Voorwerpen die in Nederland gevonden worden en, – vrij vertaald – omschreven kunnen worden als ‘viking’ zijn uiterst zeldzaam. Uiteraard zijn er de gekende voorwerpen uit de Vikingtijd, die gevonden zijn bij Wijk bij Duurstede – het toenmalige Dorestad –, de zilverschatten van Westerklief en de voorwerpen met een Scandinavische of ‘Fries-Scandinavische’ decoratiestijl, in de 19e eeuw gevonden op het strand bij Domburg, in Zeeland. Naast deze, al oudere, vondsten wordt er heel soms een gouden of bronzen ring gevonden die, vanuit vooral hun vormgeving, toegewezen kan worden aan de Vikingtijd. Voorwerpen echter, met een onmiskenbare Scandinavische decoratiestijl, zoals deze in zwang was in de Vikingtijd treft men hoogstzelden aan. Ze zijn op de vingers van – hooguit – twee handen te tellen.
Met enige regelmaat laten metaalzoekers een door hen gevonden voorwerp zien, met steevast de vraag of dit nu ‘viking’ is. Altijd, of: bijna altijd moet ik ze dan teleurstellen omdat het betreffende stuk niet aan de definitie voldoet. Vaak is zo’n voorwerp wel uit de vroege middeleeuwen, maar kan deze qua vorm en/of stijl technisch niet aan ‘de Vikingtijd’ toegewezen worden – wat overigens ook nog eens een achteraf vormgegeven concept is. De inwoners uit – het thans Scandinavië hetende deel van Noord Europa – kenden ten tijde van de vikingen uiteraard geen ‘Vikingtijd.’
Zoals gezegd zijn de voorwerpen dan nog wel vroeg middeleeuws, maar dan als Ottoons te omschrijven, dan wel Frankisch en soms Karolingisch.

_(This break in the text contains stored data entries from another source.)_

End EngineRun.

Lemma engine_conserves_events_witness :
  EngineRun.census (EngineRun.run_engine EngineRun.interleaved (Engine.start DeliveryRun.engine0 0)) =
    Some (3, 1, [0; 0; 0], [0; 1; 0], [1; 0; 0], 0)%nat /\
  exists s, EngineRun.run_engine EngineRun.interleaved (Engine.start DeliveryRun.engine0 0) = Ret s /\ NoDup (Engine.admitted s).
Proof.
  split; [vm_compute; reflexivity|].
  destruct (Engine.engine_conserves_events EngineRun.default_handlers EngineRun.as_written (fun st => st)
    (Dispatcher.topic_table_ DeliveryRun.dispatcher) Safety.defaults_tame (fun hd k e H => H) DeliveryRun.engine0 0
    EngineRun.interleaved EngineRun.engine0_at_rest) as (s & Hs & Hnd & _).
  exists s. split; [exact Hs|exact Hnd].
Defined.

(** The state the schedule above leaves: one frame is at the dispatcher, one in the hand of the transactional loop. *)
Lemma engine_comes_to_rest_witness :
  exists s, EngineRun.run_engine EngineRun.interleaved (Engine.start DeliveryRun.engine0 0) = Ret s /\ Engine.work_left s = 8%nat /\
    forall k s', nsteps (Engine.progress EngineRun.default_handlers EngineRun.as_written (fun st => st)
      (Dispatcher.topic_table_ DeliveryRun.dispatcher)) k s s' -> (k <= 8)%nat.
Proof.
  assert (Hw : match EngineRun.run_engine EngineRun.interleaved (Engine.start DeliveryRun.engine0 0) with
               | Ret s => Engine.work_left s = 8%nat | _ => False end) by (vm_compute; reflexivity).
  destruct (EngineRun.run_engine EngineRun.interleaved (Engine.start DeliveryRun.engine0 0)) as [s| |] eqn:E;
    [|destruct Hw..].
  exists s. split; [reflexivity|]. split; [exact Hw|]. rewrite <- Hw.
  destruct (Engine.engine_comes_to_rest EngineRun.default_handlers EngineRun.as_written (fun st => st)
    (Dispatcher.topic_table_ DeliveryRun.dispatcher) Safety.defaults_tame (fun hd k e H => H) DeliveryRun.engine0 0
    EngineRun.interleaved s EngineRun.engine0_at_rest E) as [Hk _].
  exact Hk.
Defined.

Groot is dan de opwinding bij ondergetekende als Sander Visser, een metaalzoeker zich meldt met een door hem gevonden zogeheten pommelkap – het bovenste deel van een zwaard – met verdacht Scandinavisch aandoende vorm, maar bovenal: decoratiestijl. Nog even voor de leek: De zwaardpommel bestaat uit twee delen; de pommelkap en daaronder de pareerstang. De pommelkap gevonden door Sander Visser komt uit de eerste helft van de 10e eeuw. Later in de tijd komen we pommels tegen die uit één geheel bestaan en daarom alleen pommel worden genoemd. De pommelkap is het bovenste deel van de pommel, de pommel is het onderdeel van een zwaard die tegenwicht geeft aan het uiteinde van een heft van een zwaard of een mes. De naam pommel komt voort uit de Latijnse benaming voor “kleine appel”.

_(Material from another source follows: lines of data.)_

(** C3: in every such schedule each loop has made one call for each event given to it, in order, and what a loop did is
    what its calls did, one after another.  A call of the realtime processor that ran to its end logged
    its event once, or put it into the dead-letter queue once and counted one drop; one of the
    transactional processor did the same or, for a repeated id, neither; one of the batch processor put
    the event into its bucket once, or into the dead-letter queue and counted one drop.  As long as no write was
    refused the file is, once flushed, what it held followed by the events the three logged, in the
    order they did, nothing lost and nothing torn - a shuffle of what each of them logged. *)
Theorem interleaved_calls_dispose_once old w id l :
  Engine.at_rest w -> (exists st, storage_ w = Some st /\ StorageEngine.log_ok old [] st) ->
  exists s, run l (start w id) = Ret s /\
    (forall q, map fst (ended s q) = Engine.given (eng s) q /\
       traced q (trace s) = concat (map (fun pc => c_done pc.2) (ended s q)) ++ under_way q s) /\
    (forall q p c, (p, c) ∈ ended s q -> over c /\ (c_rest c = Halt ->
       let e := c_event c in let did := c_done c in
       match q with
       | EventBus.REALTIME => (fates did = [Logged e] /\ drops did = 0) \/ (fates did = [Buried e] /\ drops did = 1)
       | EventBus.TRANSACTIONAL => (fates did = [] /\ drops did = 0) \/ (fates did = [Logged e] /\ drops did = 0) \/
                                   (fates did = [Buried e] /\ drops did = 1)
       | EventBus.BATCHQ => (puts did = [e] /\ drops did = 0) \/ (puts did = [] /\ fates did = [Buried e] /\ drops did = 1)
       end)) /\
    (unrefused (trace s) -> exists st, storage_ (Engine.world (eng s)) = Some st /\
       StorageEngine.on_disk (StorageEngine.storageFile (StorageEngine.flush st)) =
         old ++ StorageEngine.log_bytes (stores (trace s))) /\
    stores (trace s) ≡ₚ stored_by (traced EventBus.REALTIME (trace s)) ++ stored_by (traced EventBus.TRANSACTIONAL (trace s)) ++
      stored_by (traced EventBus.BATCHQ (trace s)) /\
    (forall q, stored_by (traced q (trace s)) `sublist_of` stores (trace s)).
Proof using reg_tame handle_at_defined.
  intros Hw Hlog. destruct (interleaved_run_inv l _ (start_interleaved_inv w id Hw)) as (s & Hs & Hi). exists s. split; [done|].
  split; [intros q; split; apply Hi|]. split; [|split; [|apply stores_shuffle]].
  - intros q p c Hin. pose proof (n_ended _ Hi q) as Hall. rewrite Forall_forall in Hall.
    destruct (Hall _ Hin) as [Hp Ho]. cbn in Hp, Ho. split; [done|]. intros Hr. unfold call_path in Hp. rewrite Hr in Hp.
    destruct q; [by apply (realtime_fate _ _ _ Hp)|by apply (transactional_fate _ _ _ Hp)|by apply (batch_fate _ _ _ Hp)].
  - intros Hu. destruct (run_log old l (start w id) s (fun _ => Hlog) Hs Hu) as (st & Hst & Hok). exists st. split; [done|].
    by apply StorageEngine.flush_durable.
Qed.

End Interleaving.
End Interleaving.

(** ** A concrete schedule *)

Module InterleavingRun.
Import EngineRun DeliveryRun Interleaving Access.

Abbreviation run_fine := (run default_handlers as_written (fun st : Output.Stream (S := unit) => st) (Dispatcher.topic_table_ dispatcher)).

De eerste foto die getoond wordt – en die ik te zien krijg – is zoals de pommelkap gevonden is. De vorm en de decoratie in het midden van de pommelkap doet bij mij al een wenkbrauw van opwinding omhoog gaan; toch ben ik nog voorzichtig. Deels komt dit voort door onbekendheid met het type pommelkap.
Natuurlijk, het schema wat Jan Petersen ontwierp van tijdchronologie en typen in zwaardheften uit de Vikingtijd, is al ruim honderd jaar oud, en, met name, metaaldetectie, heeft de catalogus van pommelkappen en pommels – natuurlijk wezenlijk uitgebreid, zeker de afgelopen twintig á dertig jaar. Petersen baseerde zijn typologie van 26 typen op 1.700 vondsten van zwaarden uit de Vikingtijd, gevonden in Noorwegen.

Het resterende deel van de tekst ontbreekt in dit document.